** Input material follows **
(** The additional data does not depend on the error-correction value. *)
Lemma typed_set_fec l algo v :
  Lfh.lfh_typed l → fits 8 algo → Lfh.lfh_typed (set_fec l (Some algo) v).
Proof. intros Ht Ha. unfold Lfh.lfh_typed in *. destruct_and! Ht. by split_and!. Qed.
Lemma set_fec_bytes flags l algo v bs :
  Lfh.lfh_typed l → fits 8 algo → Lfh.lfh_to_bytes (set_fec l (Some algo) v) flags = Ok bs →
  contains flags GlobalFlags.SELECTIVE_FEC = true →
  bs = Lfh.enc_fixed flags (Lfh.normalize flags (set_fec l (Some algo) v),
         (len (Lfh.name l), len (Lfh.path l), len (Lfh.sparse_map l), len v))
       ++ (Lfh.name l ++ Lfh.norm_vec (contains flags GlobalFlags.HAS_PATH) (Lfh.path l)
           ++ Lfh.norm_vec (contains flags GlobalFlags.SPARSE_FILES) (Lfh.sparse_map l)) ++ v.
Proof.
  intros Ht Ha H Hs. apply Lfh.write_lfh_Ok in H as [_ ->]; [|apply Ht..].
  rewrite Lfh.enc_lfh_normalize, Hs. cbn [Lfh.norm_vec]. unfold Lfh.lens. by rewrite <- !app_assoc.
Qed.
Lemma aad_same flags l algo v1 v2 bs1 bs2 :
  Lfh.lfh_typed l → fits 8 algo → algo ≠ 0 →
  contains flags GlobalFlags.SELECTIVE_FEC = true → len v1 = len v2 →
  Lfh.lfh_to_bytes (set_fec l (Some algo) v1) flags = Ok bs1 →
  Lfh.lfh_to_bytes (set_fec l (Some algo) v2) flags = Ok bs2 →
  Lfh.lfh_bytes_for_aad flags bs1 algo (len v1) = Lfh.lfh_bytes_for_aad flags bs2 algo (len v2).
Proof.
  intros Ht Ha Hz Hs Hl H1 H2.
  pose proof (set_fec_bytes _ _ _ _ _ Ht Ha H1 Hs) as E1.
  pose proof (set_fec_bytes _ _ _ _ _ Ht Ha H2 Hs) as E2.
  destruct (Lfh.lfh_aad_excludes_fec flags _ bs1 algo (typed_set_fec _ _ v1 Ht Ha) H1 Hs Hz) as (P1 & Hb1 & _ & A1).
  destruct (Lfh.lfh_aad_excludes_fec flags _ bs2 algo (typed_set_fec _ _ v2 Ht Ha) H2 Hs Hz) as (P2 & Hb2 & _ & A2).
  cbn [Lfh.fec_value Lfh.name Lfh.path Lfh.sparse_map set_fec] in *. rewrite A1, A2. do 2 f_equal.
  assert (Hn : Lfh.enc_fixed flags (Lfh.normalize flags (set_fec l (Some algo) v1),
      (len (Lfh.name l), len (Lfh.path l), len (Lfh.sparse_map l), len v1))
    = Lfh.enc_fixed flags (Lfh.normalize flags (set_fec l (Some algo) v2),
      (len (Lfh.name l), len (Lfh.path l), len (Lfh.sparse_map l), len v2))).
  { assert (Hh : Lfh.lfh_len flags (set_fec l (Some algo) v1) = Lfh.lfh_len flags (set_fec l (Some algo) v2)).
    { rewrite !Lfh.lfh_len_split. cbn. by rewrite Hl. }
    unfold Lfh.normalize. rewrite Hh, Hl. reflexivity. }
  rewrite Hb1, Hn in E1. rewrite Hb2 in E2. rewrite !app_assoc in E1, E2.
  apply app_inv_tail in E1, E2. rewrite <- E2, Hl in E1. by repeat apply app_inv_tail in E1.
Qed.
Lemma lor_fits w a b : 0 ≤ w → fits w a → fits w b → fits w (Z.lor a b).
Proof.
  intros Hw Ha Hb. unfold fits in *.
  assert (Hm : Z.lor a b mod 2 ^ w = Z.lor a b).
  { rewrite <- Z.land_ones, Z.land_lor_distr_l, !Z.land_ones by lia. by rewrite !Z.mod_small. }
  rewrite <- Hm. apply Z.mod_pos_bound. lia.
Qed.
Lemma typed_set_crypto l algo nonce :
  Lfh.lfh_typed l → fits 8 algo → len nonce = 24 → Lfh.lfh_typed (set_crypto l algo nonce).
Proof.
  intros Ht Ha Hn. unfold Lfh.lfh_typed in *. destruct_and! Ht. split_and!; try done.
  by apply lor_fits.
Qed.
Lemma fec_algo_cases f protected value :
  compute_fec_value f protected = Ok value →
  fec_algo f = FEC_ALGO_XOR ∨ fec_algo f = FEC_ALGO_REED_SOLOMON.
Proof.
  unfold compute_fec_value. intros (v & H & _)%bind_Ok.
  destruct (Z.eqb_spec (fec_algo f) FEC_ALGO_XOR); [by left|].
  destruct (Z.eqb_spec (fec_algo f) FEC_ALGO_REED_SOLOMON); [by right|done].
Qed.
** End of Input material **
Description of the task — The required answer is the exact run of lines above starting at the line with "Lfh.lfh_bytes_for_aad flags bs1" and ending at the line with "assert (Hn : Lfh.enc_fixed", with both ends present.

Answer for this exercise —
  Lfh.lfh_bytes_for_aad flags bs1 algo (len v1) = Lfh.lfh_bytes_for_aad flags bs2 algo (len v2).
Proof.
  intros Ht Ha Hz Hs Hl H1 H2.
  pose proof (set_fec_bytes _ _ _ _ _ Ht Ha H1 Hs) as E1.
  pose proof (set_fec_bytes _ _ _ _ _ Ht Ha H2 Hs) as E2.
  destruct (Lfh.lfh_aad_excludes_fec flags _ bs1 algo (typed_set_fec _ _ v1 Ht Ha) H1 Hs Hz) as (P1 & Hb1 & _ & A1).
  destruct (Lfh.lfh_aad_excludes_fec flags _ bs2 algo (typed_set_fec _ _ v2 Ht Ha) H2 Hs Hz) as (P2 & Hb2 & _ & A2).
  cbn [Lfh.fec_value Lfh.name Lfh.path Lfh.sparse_map set_fec] in *. rewrite A1, A2. do 2 f_equal.
  assert (Hn : Lfh.enc_fixed flags (Lfh.normalize flags (set_fec l (Some algo) v1),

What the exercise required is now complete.